Last year the U.S. Supreme Court unanimously invalidated the honest services statute and ruled that the failure of an employee to tell one employer of his employment relationship with another employer, without any palpable harm to either employer, cannot be a crime in America.
As a result of that ruling, a Manhattan federal appeals court threw out Bruno’s conviction. In a fair world, that would be the end of his ordeal. However, the Obama Department of (political) Justice obtained a new indictment against Bruno based upon the same set of facts that had formed the allegations of a violation of the honest services statute, but which it now claimed constituted bribery. The feds did this even though they had told the federal judge in the first trial nearly a dozen times that the state senator had not committed bribery and even though the witnesses who had testified for the government in the first trial uniformly stated when asked that Bruno had not been bribed.

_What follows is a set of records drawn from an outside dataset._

(* ===== verification/FolderRefresh.v ===== *)
(** Refreshing the held folder listing (jmap-mail/src/store.rs: [folders]): a refresh next to
    other calls of the store, a refresh after other clients changed the mailboxes, and the
    listing of an earlier process read from the disk. *)

From Stdlib Require Import Ascii String.
From stdpp Require Import prelude strings gmap.
From S2P Require Import Prelude BTree Text Strings Json Wire Proto Email MailboxWire Store SetOps Patch SetMethod MockMail MockMailSet MockMailbox MailboxForest Path FolderTree FolderForest FolderEdit FolderBuild FolderListing MailboxListing Session Changes ChangesSync SetChunk SetSend FolderShared FolderView FolderFollow MockQuery MailListing MockClient MockReader MailFolders FolderDisk FolderStore FolderServer FolderKept.

Local Open Scope rust_scope.

(** ** A refresh next to other calls

    Between the snapshot and the write-back of one refresh, other threads edit the listing and
    write back refreshes of their own, each started at any time in any world. *)
Section calls.
Context {W : Type} `{!FolderClient W}.
Variable to_lowercase : text -> text.
Variable refresh_credentials : W -> W * bool.
Variable account_id : Id.

Inductive SlotCall := CallEdit (edit : FolderTree -> FolderTree) | CallRefresh (held : option Listing) (w : W).

Definition run_call (slot : option Listing) (c : SlotCall) : option Listing :=
  match c with
  | CallEdit edit => edit_listing edit <$> slot
  | CallRefresh held w =>
      match fetch_listing to_lowercase refresh_credentials account_id held w with
      | (_, Ok listing) => (write_back (lg_generation <$> held) listing slot).1
      | (_, Err _) => slot
      end
  end.

Definition is_edit (c : SlotCall) : bool := match c with CallEdit _ => true | CallRefresh _ _ => false end.

Definition edits (calls : list SlotCall) : nat := length (filter (fun c => is_edit c = true) calls).

Lemma fetch_generation held w w' l :
  fetch_listing to_lowercase refresh_credentials account_id held w = (w', Ok l) -> lg_generation l = default 0%N (lg_generation <$> held).
Proof using Type.
  unfold fetch_listing. destruct held as [l0|]; destruct (retried _ _ _) as [w1 r]; intros [= _ E].
  - apply rbind_ok in E as ([]&_&[= <-]); done.
  - apply rbind_ok in E as (?&_&[= <-]). done.
Qed.

(** Only an edit changes the generation. *)
Lemma run_call_generation l c :
  (lg_generation l < u64_modulus)%N ->
  exists l', run_call (Some l) c = Some l' /\
    lg_generation l' = match c with CallEdit _ => wrapping_succ (lg_generation l) | CallRefresh _ _ => lg_generation l end.
Proof using Type.
  intros Hl. destruct c as [edit|held w]; cbn [run_call]; [by eexists|].
  destruct (fetch_listing _ _ _ held w) as [w' [listing|e]] eqn:Ef; [|by eexists]. apply fetch_generation in Ef. unfold write_back.
  destruct held as [h|]; cbn in *; [|by eexists]. case_bool_decide as E; cbn; eexists; (split; [done|]); [by rewrite Ef|done].
Qed.

Lemma run_calls_generation calls l :
  (lg_generation l < u64_modulus)%N ->
  exists l', fold_left run_call calls (Some l) = Some l' /\ lg_generation l' = ((lg_generation l + N.of_nat (edits calls)) mod u64_modulus)%N.
Proof using Type.
  revert l. induction calls as [|c calls IH]; intros l Hl.
  { exists l. split; [done|]. cbn. rewrite N.add_0_r. symmetry. by apply N.mod_small. }
  cbn [fold_left]. destruct (run_call_generation l c Hl) as (l1&->&Hg1). assert (lg_generation l1 < u64_modulus)%N as Hl1.
  { rewrite Hg1. destruct c; [|done]. by apply N.mod_lt. }
  destruct (IH l1 Hl1) as (l'&->&Hg'). exists l'. split; [done|]. rewrite Hg', Hg1. unfold edits. rewrite filter_cons. destruct c as [edit|held w].
  - rewrite decide_True by done. cbn [length]. unfold wrapping_succ. rewrite N.Div0.add_mod_idemp_l. f_equal. lia.
  - by rewrite decide_False.
Qed.

(** C10: A refresh never undoes an edit. Between the snapshot of a refresh and its answer, other
    threads may create, delete, rename and subscribe folders and refresh the listing
    themselves, in any order and on any state of the server. If any of them edited the listing,
    the late answer is dropped and the caller gets the tree with the edits; if none did, the
    answer is held. This is exact up to 2^64 edits during one request. *)
Theorem refresh_keeps_edits l calls listing :
  (lg_generation l < u64_modulus)%N -> (N.of_nat (edits calls) < u64_modulus)%N ->
  exists current, fold_left run_call calls (Some l) = Some current /\
    write_back (Some (lg_generation l)) listing (Some current) =
      if decide (edits calls = 0%nat) then (Some listing, listing) else (Some current, current).
Proof using Type.
  intros Hl He. destruct (run_calls_generation calls l Hl) as (current&Hrun&Hg). exists current. split; [done|]. unfold write_back.
  case_decide as E.
  - rewrite bool_decide_eq_true_2; [done|]. rewrite Hg, E, N.add_0_r. by apply N.mod_small.
  - rewrite bool_decide_eq_false_2; [done|]. rewrite Hg. intros Heq.
    destruct (N.lt_ge_cases (lg_generation l + N.of_nat (edits calls)) u64_modulus) as [Hlt|Hge].
    + rewrite N.mod_small in Heq by done. lia.
    + replace (lg_generation l + N.of_nat (edits calls))%N with ((lg_generation l + N.of_nat (edits calls) - u64_modulus) + 1 * u64_modulus)%N in Heq by lia.
      rewrite N.Div0.mod_add, N.mod_small in Heq by lia. lia.
Qed.
End calls.

(** ** A refresh after other clients changed the mailboxes *)

(** The tree shows the mailboxes but for the numbers of messages. *)
Definition shows_folders (tree : btmap Id Mailbox) (roots : FolderTree) : Prop :=
  exists tree0, shows tree0 roots /\ forall id, with_counts 0 0 <$> bt_get id tree0 = with_counts 0 0 <$> bt_get id tree.

Lemma shows_shows_folders tree roots : shows tree roots -> shows_folders tree roots.
Proof. intros Hs. by exists tree. Qed.

(** The mailboxes are the same, whatever their messages are. *)
Lemma shows_folders_same a0 a roots :
  shows_folders (listed a0) roots -> (forall id, store_get (ma_mailboxes a) id = store_get (ma_mailboxes a0) id) -> shows_folders (listed a) roots.
Proof.
  intros (tree0&Hs&Ht) Hsame. exists tree0. split; [done|]. intros id. rewrite Ht, !listed_get.
  specialize (Hsame id). unfold store_get in Hsame. rewrite Hsame. clear. destruct (bt_get id _) as [b|]; reflexivity.
Qed.

Section mock.
Variable serde_error : Value -> text.
Variable to_value : Mailbox -> result Value Error.
Variable hash_order : gset text -> list text.
Variable limit : option nat.
Variable id_budget : IdBudget.
Variable changes_to_value : ChangesResponse -> Value.
Variable changes_from_value : Value -> result ChangesResponse text.
Hypothesis serde_roundtrip : forall r, changes_from_value (changes_to_value r) = Ok r.
Variable to_lowercase : text -> text.
Context {File : Type} (to_string : Value -> File) (from_str : File -> option Value) (replace_file : option File -> File -> option File).
Variable refresh_credentials : ServerState -> ServerState * bool.
Hypothesis refresh_keeps : forall s, (refresh_credentials s).1 = s.
Variable account_id : Id.

#[local] Instance refresh_client : FolderClient ServerState :=
  mock_folders serde_error to_value hash_order limit id_budget changes_to_value changes_from_value.

Lemma mock_mailbox_changes s a (old : Store Mailbox) :
  bt_get account_id (sv_accounts s) = Some a -> sv_changes_never_terminates s = false ->
  store_wf old -> rtc store_step old (ma_mailboxes a) ->
  (st_state (ma_mailboxes a) < st_state old + N.of_nat MAX_CHANGES_PAGES)%N -> budget_fits id_budget (ma_mailboxes a) (st_state old) ->
  exists c, client_mailbox_changes s account_id (store_state old) = (s, Ok c) /\ cs_new_state c = store_state (ma_mailboxes a) /\
    (changeset_is_empty c = true -> forall id, store_get (ma_mailboxes a) id = store_get old id).
Proof using serde_roundtrip.
  intros Ha Hn Hwf Hsteps Hpages Hfit.
  destruct (all_changes_store (mailbox_changes_caller changes_to_value) s (ma_mailboxes a) old (sv_changes_page_size s) (sv_stalwart_shaped s)
    changes_to_value changes_from_value id_budget account_id (lit "Mailbox") (lit "urn:ietf:params:jmap:mail")) as (c&Hall&Hst&_&Hnet); [done| |done..|].
  { intros capabilities method state. unfold mailbox_changes_caller, mailbox_changes, account_mut, never_terminating. cbn [changes_request_new cr_account_id].
    rewrite Ha, Hn. cbn [ok_or rbind andb]. by destruct (store_changes _ _ _ _). }
  exists c. split_and!; [exact Hall|done|]. intros He id. eapply net_change_values; [done..|].
  change (cs_created c ++ cs_updated c ++ cs_destroyed c) with (changeset_ids c). rewrite (changeset_empty_ids c He). apply not_elem_of_nil.
Qed.

(** A refresh after the mailboxes changed. *)
Lemma refresh_shows_now st s a a0 l :
  js_connection st = Some account_id -> js_folders st = Some l ->
  lg_state l = store_state (ma_mailboxes a0) -> shows_folders (listed a0) (lg_tree l) ->
  store_wf (ma_mailboxes a0) -> rtc store_step (ma_mailboxes a0) (ma_mailboxes a) ->
  bt_get account_id (sv_accounts s) = Some a -> mail_account_ok a -> presentable a -> sv_changes_never_terminates s = false ->
  (st_state (ma_mailboxes a) < st_state (ma_mailboxes a0) + N.of_nat MAX_CHANGES_PAGES)%N ->
  budget_fits id_budget (ma_mailboxes a) (st_state (ma_mailboxes a0)) ->
  exists st' tree generation,
    folders to_lowercase refresh_credentials to_string from_str replace_file true st s = (st', s, Ok tree) /\
    js_folders st' = Some (Build_Listing (store_state (ma_mailboxes a)) tree generation) /\ shows_folders (listed a) tree /\ js_connection st' = Some account_id.
Proof using serde_roundtrip refresh_keeps.
  intros Hc Hl Hst Hs Hwf Hsteps Ha Hok Hp Hn Hpages Hfit.
  destruct (mock_mailbox_changes s a (ma_mailboxes a0) Ha Hn Hwf Hsteps Hpages Hfit) as (c&Hall&Hnew&Hsame).
  destruct (mock_folder_tree serde_error to_value hash_order limit id_budget changes_to_value changes_from_value account_id s a Ha Hok Hp) as (roots&Htree&Hroots).
  unfold folders. rewrite Hc, Hl. unfold fetch_listing. rewrite (retried_reads _ refresh_keeps); [|intros s'; apply since_reads].
  unfold folder_tree_since, rebuild. rewrite Hst, Hall. change (@sync_folder_tree ServerState refresh_client account_id s) with
    (@sync_folder_tree ServerState (mock_folders serde_error to_value hash_order limit id_budget changes_to_value changes_from_value) account_id s).
  destruct (changeset_is_empty c) eqn:E; [|rewrite Htree]; cbn [rbind write_back fmap option_fmap option_map]; rewrite bool_decide_eq_true_2 by done; cbn [negb].
  - exists (persist_folders_to_disk to_string replace_file (cs_new_state c) (lg_tree l)
      (with_folders (Some (Build_Listing (cs_new_state c) (lg_tree l) (lg_generation l))) st)), (lg_tree l), (lg_generation l).
    split_and!; [done|cbn; by rewrite Hnew| |exact Hc]. eapply shows_folders_same; [exact Hs|]. intros id. by apply (Hsame eq_refl).
  - eexists _, roots, (lg_generation l). split_and!; [done|done| |exact Hc]. by apply shows_shows_folders.
Qed.
(** C7: A refresh shows what other clients did. The listing was the server's at some earlier
    time and was not edited since; other clients then created, changed and destroyed mailboxes
    in any number of steps, and messages came and went. A refresh succeeds, and the tree that
    it answers and holds shows exactly the mailboxes of now, at the paths of their names (the
    numbers of messages are those of the last full listing). *)
Theorem refresh_catches_up st s a a0 l :
  js_connection st = Some account_id -> js_folders st = Some l ->
  lg_state l = store_state (ma_mailboxes a0) -> shows_folders (listed a0) (lg_tree l) ->
  store_wf (ma_mailboxes a0) -> rtc store_step (ma_mailboxes a0) (ma_mailboxes a) ->
  bt_get account_id (sv_accounts s) = Some a -> mail_account_ok a -> presentable a -> sv_changes_never_terminates s = false ->
  (st_state (ma_mailboxes a) < st_state (ma_mailboxes a0) + N.of_nat MAX_CHANGES_PAGES)%N ->
  budget_fits id_budget (ma_mailboxes a) (st_state (ma_mailboxes a0)) ->
  exists st' tree generation,
    folders to_lowercase refresh_credentials to_string from_str replace_file true st s = (st', s, Ok tree) /\
    js_folders st' = Some (Build_Listing (store_state (ma_mailboxes a)) tree generation) /\ shows_folders (listed a) tree.
Proof using serde_roundtrip refresh_keeps.
  intros Hc Hl Hst Hs Hwf Hsteps Ha Hok Hp Hn Hpages Hfit. destruct (refresh_shows_now st s a a0 l) as (st'&tree&generation&?&?&?&_); [done..|].
  by exists st', tree, generation.
Qed.
End mock.

(** ** A restart without a network *)
Section restart.
Context {W File : Type} `{!FolderClient W}.
Variable to_lowercase : text -> text.
Variable refresh_credentials : W -> W * bool.
Variable to_string : Value -> File.
Variable from_str : File -> option Value.
Variable replace_file : option File -> File -> option File.
Hypothesis recursion_limit : forall v, from_str (to_string v) = if decide (nesting v < 128) then Some v else None.

Abbreviation folders := (folders to_lowercase refresh_credentials to_string from_str replace_file).

(** C36: The folders survive a restart without a network. A process that listed or refreshed the
    account over a connection leaves the tree that it answered in the cache file; a later
    process without a connection answers that tree, and holds it with the state of the listing
    for the next refresh, if no folder is more than 62 deep. A deeper tree, which the listing
    allows up to [MAX_DEPTH], does not come back: the reader's nesting limit is reached and the
    later process has no folders. *)
Theorem offline_restart refresh st w st' w' tree :
  (forall old new, replace_file old new = Some new) ->
  is_Some (js_connection st) -> (refresh = true \/ js_folders st = None) ->
  folders refresh st w = (st', w', Ok tree) -> Forall folder_head_ok (heads tree) ->
  exists state, held_folders st' = Some tree /\ lg_state <$> js_folders st' = Some state /\
  forall w2, folders false (Build_JmapStore File None None (js_file st')) w2 =
    if decide (tree_depth tree <= 62)
    then (Build_JmapStore File None (Some (Build_Listing state tree 0)) (js_file st'), w2, Ok tree)
    else (Build_JmapStore File None None (js_file st'), w2, Err Disconnected).
Proof using recursion_limit.
  intros Hdisk [account_id Hc] Hr Hf Hok. unfold FolderStore.folders in Hf. rewrite Hc in Hf.
  assert (exists listing, st' = persist_folders_to_disk to_string replace_file (lg_state listing) (lg_tree listing) (with_folders (Some listing) st) /\
    lg_tree listing = tree) as (listing&->&<-).
  { destruct (js_folders st) as [l|] eqn:El; [destruct Hr as [->|]; [|done]|];
      (destruct (fetch_listing _ _ _ _ _) as [w1 [listing|e]]; [|done]); cbn [write_back fmap option_fmap option_map] in Hf;
      rewrite ?bool_decide_eq_true_2 in Hf by done; cbn [negb] in Hf; injection Hf as <- <- <-; by eexists. }
  exists (lg_state listing). split_and!; [done|done|]. intros w2. unfold FolderStore.folders. cbn [js_connection js_folders js_file hydrate_folders_from_disk].
  unfold hydrate_folders_from_disk. cbn [js_folders js_file persist_folders_to_disk with_file with_folders]. rewrite Hdisk. cbn [mbind option_bind].
  rewrite (folder_cache_reads _ _ recursion_limit) by done. by case_decide.
Qed.
End restart.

Bruno’s lawyers saw right through this old trick – a trick that the kings of England played on their political opponents, including many Colonists, a trick so abominable that the framers expressly prohibited it in the Constitution. The trick is played when the government calls the old crime – the one for which the charges have ended favorably for the defendant – by a new name, and presto … it can try the defendant again, even though it lost the first round. Regrettably, a federal judge in Albany bought this argument. His decision to let the feds prosecute Bruno a second time for the same events as were subsumed in the first trial is now under appeal.
Can the feds legally do this? In a word: NO; obviously NO. And in the federal system, it is very rare for an appeals court to get involved in a case before the case has reached a conclusion in the trial court. The fact that the appeals court is even hearing Bruno’s appeal at this stage – before any second trial has taken place – is a sign from the appeals court that the feds are not following the Constitution and the trial judge in Albany ought to have known that.
Joe Bruno – nearing the end of his distinguished public career at age 84 – is now a symbol of fidelity to the Constitution and an obstacle to a political Department of Justice that lacks that fidelity. If the government can violate a principle as fundamental and universally accepted as the prohibition on double jeopardy – and do so in plain sight by changing the name of a charge – there is no limit to what it can do.
Before he became a tyrant, Abraham Lincoln was a very successful trial lawyer. Demonstrating the propensity of an adversary to mislead, he once asked a jury, “If you call a tail a leg, how many legs does a dog have?” Then he answered: “Four, because calling a tail a leg doesn’t make it a leg.” Calling an old crime by a different name does not change its essence. A federal appeals court can put a stop to this miscarriage of justice, and it should do so before it spreads its ugly unconstitutional tentacles across the land and Joe Bruno has unwanted company.